(* ===== verification/LineRecord.v ===== *)
(** * Records of [key=value] lines

    The plain line format of the job journal and of the Auto-Tune runtime records:
    a header line and one [key=value] line per field. The fields are written with
    one loop in every encoder; this file holds that loop and what it takes to read
    its text back. *)

From S2P Require Import Prelude RustStr SchedRecord PercentRecord.
Local Open Scope string_scope.

(** ** Writing *)

Definition kv_line (f : string * string) : string := f.1 +:+ String "=" f.2.

Definition kv_text (header : string) (fields : list (string * string)) : string :=
  header +:+ String nl (foldr (λ f rest, kv_line f +:+ String nl rest) "" fields).

(** ** Values on a line *)

Definition kv_byte (c : ascii) : bool := printable c && negb (Ascii.eqb c "=").
(** A value the format can carry: no separator byte, at most 96 bytes. *)
Definition kv_value (v : string) : Prop := all_bytes kv_byte v = true ∧ (len v ≤ 96)%N.

Lemma kv_value_class (p : ascii → bool) v :
  (∀ c, p c = true → kv_byte c = true) → all_bytes p v = true → (len v ≤ 96)%N → kv_value v.
Proof. intros Hp Hv Hl. split; [by apply (all_bytes_impl p) | done]. Qed.

Lemma alphanumeric_kv_byte c : is_ascii_alphanumeric c = true → kv_byte c = true.
Proof.
  intros Hc. unfold kv_byte. rewrite alphanumeric_printable by done.
  destruct (Ascii.eqb_spec c "=") as [-> | _]; done.
Qed.

Lemma kv_value_extra extra v :
  all_bytes kv_byte extra = true →
  all_bytes (λ c, is_ascii_alphanumeric c || contains c extra) v = true →
  (len v ≤ 96)%N → kv_value v.
Proof.
  intros He. apply kv_value_class.
  intros c [Hc | Hc]%orb_true_iff; [by apply alphanumeric_kv_byte |].
  clear -He Hc. induction extra as [| a s IH]; [done |].
  rewrite contains_cons in Hc. cbn [all_bytes] in He. apply andb_true_iff in He as [Ha Hs].
  apply orb_true_iff in Hc as [E | Hc]; [by apply Ascii.eqb_eq in E as -> | by apply IH].
Qed.

Lemma kv_value_lower_hex v : all_bytes is_lower_hex v = true → (len v ≤ 96)%N → kv_value v.
Proof.
  apply kv_value_class. intros c Hc. unfold kv_byte. rewrite hex_printable by done.
  destruct (Ascii.eqb_spec c "=") as [-> | _]; done.
Qed.

Lemma kv_value_digits v : all_bytes is_ascii_digit v = true → (len v ≤ 96)%N → kv_value v.
Proof.
  apply kv_value_class. intros c Hc. apply alphanumeric_kv_byte.
  unfold is_ascii_alphanumeric. by rewrite Hc.
Qed.

Lemma kv_value_show n : is_u64 n → kv_value (show n).
Proof.
  intros Hn. destruct (show_val_ok n Hn) as [_ Hl]. apply kv_value_digits; [apply show_digits | lia].
Qed.

Lemma kv_value_bool b : kv_value (bool_text b).
Proof. by destruct b. Qed.

Lemma kv_value_some (o : option string) (check : string → Res unit) :
  (∀ s, check s = Ok tt → kv_value s) → check_some o check = Ok tt → kv_value (default "" o).
Proof. intros H. destruct o; simpl; [apply H | done]. Qed.

Lemma kv_value_contains c v : kv_value v → kv_byte c = false → contains c v = false.
Proof. intros [H _]. by apply contains_class. Qed.

(** ** The lines of a record *)

Definition kv_ok (f : string * string) : Prop :=
  (contains "=" f.1 = false ∧ all_bytes kv_byte f.1 = true ∧ (len f.1 ≤ 23)%N) ∧ kv_value f.2.

Lemma kv_ok_intro k v :
  (negb (contains "=" k) && all_bytes kv_byte k && (len k <=? 23)%N) = true → kv_value v →
  kv_ok (k, v).
Proof. intros H Hv. reflect_bools. repeat split; try done; apply Hv. Qed.

Lemma kv_line_clean f c : kv_ok f → kv_byte c = false → Ascii.eqb c "=" = false →
  contains c (kv_line f) = false.
Proof.
  intros [(_ & Hk & _) Hv] Hc He. unfold kv_line.
  rewrite contains_append, contains_cons, He, (kv_value_contains c f.2) by done.
  by rewrite (contains_class kv_byte).
Qed.

Lemma lines_kv header fields :
  contains nl header = false → contains cr header = false → Forall kv_ok fields →
  lines (kv_text header fields) = header :: (kv_line <$> fields).
Proof.
  intros H1 H2 Hf. unfold kv_text. rewrite lines_append by done. f_equal.
  induction Hf as [| f fields Hf _ IH]; [done |].
  cbn [foldr]. rewrite lines_append by (by apply kv_line_clean). by rewrite fmap_cons, IH.
Qed.

Lemma kv_text_ends header fields : ends_with_char nl (kv_text header fields) = true.
Proof.
  assert (H : ∀ s r, r = "" ∨ ends_with_char nl r = true → ends_with_char nl (s +:+ String nl r) = true).
  { intros s r [-> | Hr]; [apply ends_with_char_append |].
    apply ends_with_char_append_r. destruct r; [done |]. exact Hr. }
  unfold kv_text. apply H.
  induction fields as [| f fields IH]; [by left | right]. cbn [foldr]. by apply H.
Qed.

Lemma kv_line_len f : len (kv_line f) = (len f.1 + 1 + len f.2)%N.
Proof.
  unfold kv_line. rewrite len_append. change (String "=" ?s) with ("=" +:+ s).
  rewrite len_append. change (len "=") with 1%N. lia.
Qed.

Lemma kv_text_len header fields :
  Forall kv_ok fields →
  (len (kv_text header fields) ≤ len header + 1 + 121 * N.of_nat (length fields))%N.
Proof.
  intros Hf. unfold kv_text. rewrite len_append.
  change (String nl ?s) with (str1 nl +:+ s). rewrite len_append. change (len (str1 nl)) with 1%N.
  enough (len (foldr (λ f rest, kv_line f +:+ String nl rest) "" fields)
          ≤ 121 * N.of_nat (length fields))%N by lia.
  induction Hf as [| f fields [(_ & _ & Hk) [_ Hv]] _ IH]; [done |].
  cbn [foldr length]. rewrite len_append. change (String nl ?s) with (str1 nl +:+ s).
  rewrite len_append, kv_line_len. change (len (str1 nl)) with 1%N. lia.
Qed.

◆ TASK PROMPT
Scan the records for the word "rest" and copy every line where it is found.

◆ ANSWER BELOW
  header +:+ String nl (foldr (λ f rest, kv_line f +:+ String nl rest) "" fields).
  enough (len (foldr (λ f rest, kv_line f +:+ String nl rest) "" fields)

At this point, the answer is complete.